■ **MATERIALS PROVIDED**:
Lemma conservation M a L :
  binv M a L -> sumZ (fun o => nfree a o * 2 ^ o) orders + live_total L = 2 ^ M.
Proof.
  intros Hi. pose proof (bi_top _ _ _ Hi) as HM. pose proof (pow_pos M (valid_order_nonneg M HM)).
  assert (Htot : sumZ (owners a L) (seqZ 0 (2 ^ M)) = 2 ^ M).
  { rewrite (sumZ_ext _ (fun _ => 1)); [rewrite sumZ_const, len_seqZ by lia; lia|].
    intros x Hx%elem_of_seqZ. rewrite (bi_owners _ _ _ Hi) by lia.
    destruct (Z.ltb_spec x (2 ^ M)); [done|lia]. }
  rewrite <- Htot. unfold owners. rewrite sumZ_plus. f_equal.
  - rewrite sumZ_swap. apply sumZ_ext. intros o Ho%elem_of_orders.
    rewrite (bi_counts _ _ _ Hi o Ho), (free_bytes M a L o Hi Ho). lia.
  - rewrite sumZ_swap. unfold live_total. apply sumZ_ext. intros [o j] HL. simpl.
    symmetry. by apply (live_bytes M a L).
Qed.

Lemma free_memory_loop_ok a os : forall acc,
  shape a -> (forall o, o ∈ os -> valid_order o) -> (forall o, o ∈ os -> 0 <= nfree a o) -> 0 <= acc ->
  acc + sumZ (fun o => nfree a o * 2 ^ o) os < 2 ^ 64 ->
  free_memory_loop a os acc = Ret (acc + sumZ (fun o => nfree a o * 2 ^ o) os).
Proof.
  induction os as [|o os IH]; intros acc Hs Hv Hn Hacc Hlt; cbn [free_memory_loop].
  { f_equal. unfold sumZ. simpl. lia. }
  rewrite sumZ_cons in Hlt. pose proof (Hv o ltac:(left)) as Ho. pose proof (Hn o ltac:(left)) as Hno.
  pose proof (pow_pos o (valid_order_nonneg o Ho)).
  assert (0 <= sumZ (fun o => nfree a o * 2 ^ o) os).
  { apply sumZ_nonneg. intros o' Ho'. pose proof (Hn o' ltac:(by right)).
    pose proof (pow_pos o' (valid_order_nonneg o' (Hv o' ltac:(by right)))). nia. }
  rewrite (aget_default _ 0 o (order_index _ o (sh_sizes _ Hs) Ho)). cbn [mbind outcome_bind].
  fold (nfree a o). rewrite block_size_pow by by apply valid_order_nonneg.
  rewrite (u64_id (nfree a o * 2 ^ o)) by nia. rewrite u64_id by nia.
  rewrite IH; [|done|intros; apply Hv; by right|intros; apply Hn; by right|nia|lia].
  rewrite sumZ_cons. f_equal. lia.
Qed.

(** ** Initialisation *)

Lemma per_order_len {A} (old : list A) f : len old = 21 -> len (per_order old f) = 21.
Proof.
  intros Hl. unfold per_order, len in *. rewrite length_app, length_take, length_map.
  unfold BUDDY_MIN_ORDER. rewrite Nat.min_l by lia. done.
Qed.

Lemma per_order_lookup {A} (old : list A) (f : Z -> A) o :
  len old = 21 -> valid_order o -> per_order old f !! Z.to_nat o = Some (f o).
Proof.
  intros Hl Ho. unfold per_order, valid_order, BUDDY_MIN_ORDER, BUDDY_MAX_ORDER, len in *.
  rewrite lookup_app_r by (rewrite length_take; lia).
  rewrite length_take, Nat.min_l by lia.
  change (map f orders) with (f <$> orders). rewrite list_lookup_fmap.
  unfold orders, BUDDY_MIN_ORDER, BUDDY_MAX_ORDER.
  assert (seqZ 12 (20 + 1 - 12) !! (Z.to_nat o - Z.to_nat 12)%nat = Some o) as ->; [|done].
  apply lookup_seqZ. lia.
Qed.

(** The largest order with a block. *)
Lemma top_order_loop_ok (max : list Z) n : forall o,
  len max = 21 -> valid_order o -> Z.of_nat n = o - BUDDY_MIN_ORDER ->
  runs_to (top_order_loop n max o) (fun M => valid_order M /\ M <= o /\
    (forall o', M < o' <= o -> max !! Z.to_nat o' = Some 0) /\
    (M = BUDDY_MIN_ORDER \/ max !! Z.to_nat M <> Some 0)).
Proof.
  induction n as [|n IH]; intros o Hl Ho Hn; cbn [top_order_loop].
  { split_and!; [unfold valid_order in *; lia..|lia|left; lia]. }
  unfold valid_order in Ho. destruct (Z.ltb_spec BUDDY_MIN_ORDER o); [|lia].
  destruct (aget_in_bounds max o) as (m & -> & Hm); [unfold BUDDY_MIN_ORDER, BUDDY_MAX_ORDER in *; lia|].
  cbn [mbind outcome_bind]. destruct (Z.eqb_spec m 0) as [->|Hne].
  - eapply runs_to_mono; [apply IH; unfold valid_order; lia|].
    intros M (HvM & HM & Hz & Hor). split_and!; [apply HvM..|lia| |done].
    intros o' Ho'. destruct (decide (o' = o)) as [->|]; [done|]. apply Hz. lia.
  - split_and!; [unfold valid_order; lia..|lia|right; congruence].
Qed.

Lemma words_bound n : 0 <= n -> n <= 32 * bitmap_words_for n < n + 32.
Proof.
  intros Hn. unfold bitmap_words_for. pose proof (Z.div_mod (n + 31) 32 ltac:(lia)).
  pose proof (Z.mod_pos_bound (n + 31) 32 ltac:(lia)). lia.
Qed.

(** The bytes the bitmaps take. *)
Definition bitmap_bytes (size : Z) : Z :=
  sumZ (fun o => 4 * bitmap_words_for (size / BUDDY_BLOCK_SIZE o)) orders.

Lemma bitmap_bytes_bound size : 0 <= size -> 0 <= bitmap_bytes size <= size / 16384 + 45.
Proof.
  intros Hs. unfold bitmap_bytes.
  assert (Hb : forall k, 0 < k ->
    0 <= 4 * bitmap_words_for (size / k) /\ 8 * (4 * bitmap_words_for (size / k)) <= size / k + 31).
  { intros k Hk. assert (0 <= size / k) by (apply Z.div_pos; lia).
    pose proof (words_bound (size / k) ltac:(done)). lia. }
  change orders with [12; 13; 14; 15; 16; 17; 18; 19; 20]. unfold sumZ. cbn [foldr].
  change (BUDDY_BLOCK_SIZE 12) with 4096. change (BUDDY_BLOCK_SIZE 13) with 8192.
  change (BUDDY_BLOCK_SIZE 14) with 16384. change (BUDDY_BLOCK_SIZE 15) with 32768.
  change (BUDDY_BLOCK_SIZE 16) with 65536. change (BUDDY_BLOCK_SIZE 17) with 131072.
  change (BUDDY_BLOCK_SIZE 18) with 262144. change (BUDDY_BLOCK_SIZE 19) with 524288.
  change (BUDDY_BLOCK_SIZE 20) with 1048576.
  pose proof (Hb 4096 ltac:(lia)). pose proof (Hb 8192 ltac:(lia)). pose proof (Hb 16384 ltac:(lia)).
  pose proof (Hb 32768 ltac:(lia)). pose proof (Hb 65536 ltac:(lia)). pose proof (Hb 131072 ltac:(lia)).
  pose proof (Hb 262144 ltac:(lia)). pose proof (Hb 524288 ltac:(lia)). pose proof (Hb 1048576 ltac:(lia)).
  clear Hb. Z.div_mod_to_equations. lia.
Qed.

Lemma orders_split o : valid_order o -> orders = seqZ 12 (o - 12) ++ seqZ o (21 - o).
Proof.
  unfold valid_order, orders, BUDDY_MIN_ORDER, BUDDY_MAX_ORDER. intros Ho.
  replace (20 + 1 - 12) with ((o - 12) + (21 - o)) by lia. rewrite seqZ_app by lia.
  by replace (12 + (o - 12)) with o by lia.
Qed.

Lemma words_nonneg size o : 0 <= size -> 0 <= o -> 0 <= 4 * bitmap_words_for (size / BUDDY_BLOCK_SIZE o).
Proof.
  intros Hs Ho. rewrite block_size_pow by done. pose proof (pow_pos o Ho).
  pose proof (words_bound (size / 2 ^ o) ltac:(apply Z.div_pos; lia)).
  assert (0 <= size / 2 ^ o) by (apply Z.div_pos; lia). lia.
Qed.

■ **TASK**:
From the line containing "clear Hb. Z.div_mod_to_equations. lia." down to the last line of the records above, print every line exactly, with both ends kept.

■ **TASK ANSWER**:
  clear Hb. Z.div_mod_to_equations. lia.
Qed.

Lemma orders_split o : valid_order o -> orders = seqZ 12 (o - 12) ++ seqZ o (21 - o).
Proof.
  unfold valid_order, orders, BUDDY_MIN_ORDER, BUDDY_MAX_ORDER. intros Ho.
  replace (20 + 1 - 12) with ((o - 12) + (21 - o)) by lia. rewrite seqZ_app by lia.
  by replace (12 + (o - 12)) with o by lia.
Qed.

Lemma words_nonneg size o : 0 <= size -> 0 <= o -> 0 <= 4 * bitmap_words_for (size / BUDDY_BLOCK_SIZE o).
Proof.
  intros Hs Ho. rewrite block_size_pow by done. pose proof (pow_pos o Ho).
  pose proof (words_bound (size / 2 ^ o) ltac:(apply Z.div_pos; lia)).
  assert (0 <= size / 2 ^ o) by (apply Z.div_pos; lia). lia.
Qed.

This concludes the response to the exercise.